= Jackie Law Sr. =

Scottish footballer

Jackie Law Sr. (died 1959) was a Scottish professional footballer who played as a striker for Airdrieonians and Queen of the South.

After spending five seasons with Airdrie, Law requested a transfer with Queen of the South the club to gain his services just after the club's George McLachlan managed tour to Europe and Algiers. Law was soon club captain and popular with fans. Like the rest of his contemporaries his professional football career was put on hold in 1939 due to World War Two.

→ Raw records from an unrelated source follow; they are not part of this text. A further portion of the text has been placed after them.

Definition list_clear (l : list_t) : hm (Z * list_t) :=
  if iter_active l then mret (-1, l)
  else
    s ← get_next (head_sentinel l);
    r ← clear_spare (rounds l) l s;
    let '(s, l) := r in
    clear_free (rounds l) l s;;
    set_next (head_sentinel l) (tail_sentinel l);;
    set_prev (tail_sentinel l) (head_sentinel l);;
    mret (0, with_mid 0 (with_numels 0 l)).

Fixpoint free_all (ps : list Z) : hm unit :=
  match ps with
  | [] => mret tt
  | p :: ps => free_entry p;; free_all ps
  end.

(** The array [spareels] is freed with them. *)
Definition list_destroy (l : list_t) : hm unit :=
  r ← list_clear l;
  let l := r.2 in
  free_all (rev (spareels l));;
  free_entry (head_sentinel l);;
  free_entry (tail_sentinel l).

Section operations.
Context `{Allocator}.
(** The numbers that [random] gives. *)
Context (random : nat → Z).

Definition list_init : hm (Z * list_t) :=
  head ← new_entry;
  tail ← new_entry;
  set_next head tail;;
  set_prev tail head;;
  set_next tail 0;;
  set_prev head 0;;
  set_data tail 0;;
  set_data head 0;;
  mret (0, list_attributes_setdefaults (L head tail 0 0 [] false 0 0 (Attrs None None None false None None None))).

(** A spare node, or a new one. *)
Definition take_spare (l : list_t) : hm (Z * list_t) :=
  match spareels l with
  | p :: s => mret (p, with_spareels s l)
  | [] => p ← new_entry; mret (p, l)
  end.

(** What [lent->data] becomes. *)
Definition stored (l : list_t) (data : Z) : hm Z :=
  if copy_data (attrs l)
  then match meter (attrs l) with
       | Some f => b ← get_blocks; copy_block data (f b data)
       | None => fail NullDeref
       end
  else mret data.

Definition list_insert_at (l : list_t) (data pos : Z) : hm (Z * list_t) :=
  if iter_active l || (numels l <? pos) then mret (-1, l)
  else
    r ← take_spare l;
    let '(lent, l) := r in
    if lent =? 0 then mret (-1, l)
    else
      d ← stored l data;
      set_data lent d;;
      (* actually append element *)
      prec ← list_findpos l (wrap_s32 (pos - 1));
      succ ← get_next prec;
      set_next prec lent;;
      set_prev lent prec;;
      set_next lent succ;;
      set_prev succ lent;;
      let l := with_numels (wrap_u32 (numels l + 1)) l in
      (* fix mid pointer *)
      mid' ← (if numels l =? 1 then mret lent
              else if numels l mod 2 =? 1
              then if (numels l - 1) / 2 <=? pos then get_next (mid l) else mret (mid l)
              else if pos <=? (numels l - 1) / 2 then get_prev (mid l) else mret (mid l));
      mret (1, with_mid mid' l).

Definition list_append (l : list_t) (data : Z) : hm (Z * list_t) := list_insert_at l data (numels l).
Definition list_prepend (l : list_t) (data : Z) : hm (Z * list_t) := list_insert_at l data 0.

(** The loops of [list_concat]: from [srcel] to [tail], behind [el]; the last node. *)
Fixpoint concat_loop (fuel : nat) (tail srcel el : Z) : hm Z :=
  match fuel with
  | O => fail OutOfFuel
  | S fuel =>
      if srcel =? tail then mret el
      else
        new ← new_entry;
        set_next el new;;
        n ← get_next el;
        set_prev n el;;
        el ← get_next el;
        d ← get_data srcel;
        set_data el d;;
        srcel ← get_next srcel;
        concat_loop fuel tail srcel el
  end.

(** [dest] is not one of the two lists. *)
Definition list_concat (l1 l2 : list_t) : hm (Z * list_t) :=
  r ← list_init;
  let dest := with_numels (wrap_u32 (numels l1 + numels l2)) r.2 in
  if numels dest =? 0 then mret (0, dest)
  else
    srcel ← get_next (head_sentinel l1);
    el ← concat_loop (rounds l1) (tail_sentinel l1) srcel (head_sentinel dest);
    let dest := with_mid el dest in
    srcel ← get_next (head_sentinel l2);
    el ← concat_loop (rounds l2) (tail_sentinel l2) srcel el;
    set_next el (tail_sentinel dest);;
    set_prev (tail_sentinel dest) el;;
    (* fix mid pointer *)
    let err := wrap_s32 (numels l2 - numels l1) in
    mid' ← (if 0 <? Z.quot (err + 1) 2 then walk e_next (Z.to_nat (Z.quot (err + 1) 2)) (mid dest)
            else if Z.quot err 2 <? 0 then walk e_prev (Z.to_nat (Z.quot (- err) 2)) (mid dest)
            else mret (mid dest));
    mret (0, with_mid mid' dest).

(** ** Sorting *)

Section sort.
Context (cmp : heap → Z → Z → Z) (versus : Z).

(** [l->attrs.comparator(p->data, q->data) * -versus] *)
Definition compare_at (p q : Z) : hm Z :=
  x ← get_data p;
  y ← get_data q;
  b ← get_blocks;
  mret (cmp b x y * - versus).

Post war, Scottish football on a national scale was resurrected in 1946, the year Law was given a testimonial by Queens. The testimonial match was against Preston North End at Palmerston Park. His last season at Queens was 1948-49 after which he retired from professional football. Law scored 71 goals for Queens placing him 14th on the club's all time goal-scoring charts. He made 228 Queens first team appearances including 137 league games with Queens in Scotland's top division throughout his time there with the exception of the war interruption.

Law died in 1959. His sons, Jackie Law Jr. and Lex Law both played for Queen of the South. Jackie Jr. played for Queens from season's 1962-63 to 1966-67. Lex Law signed for Queens in 1964 and was there until his last season of 1975-76. Lex Law is 16th place in the Queens all time goal-scoring charts (as at 30 August 2011) two places below his father.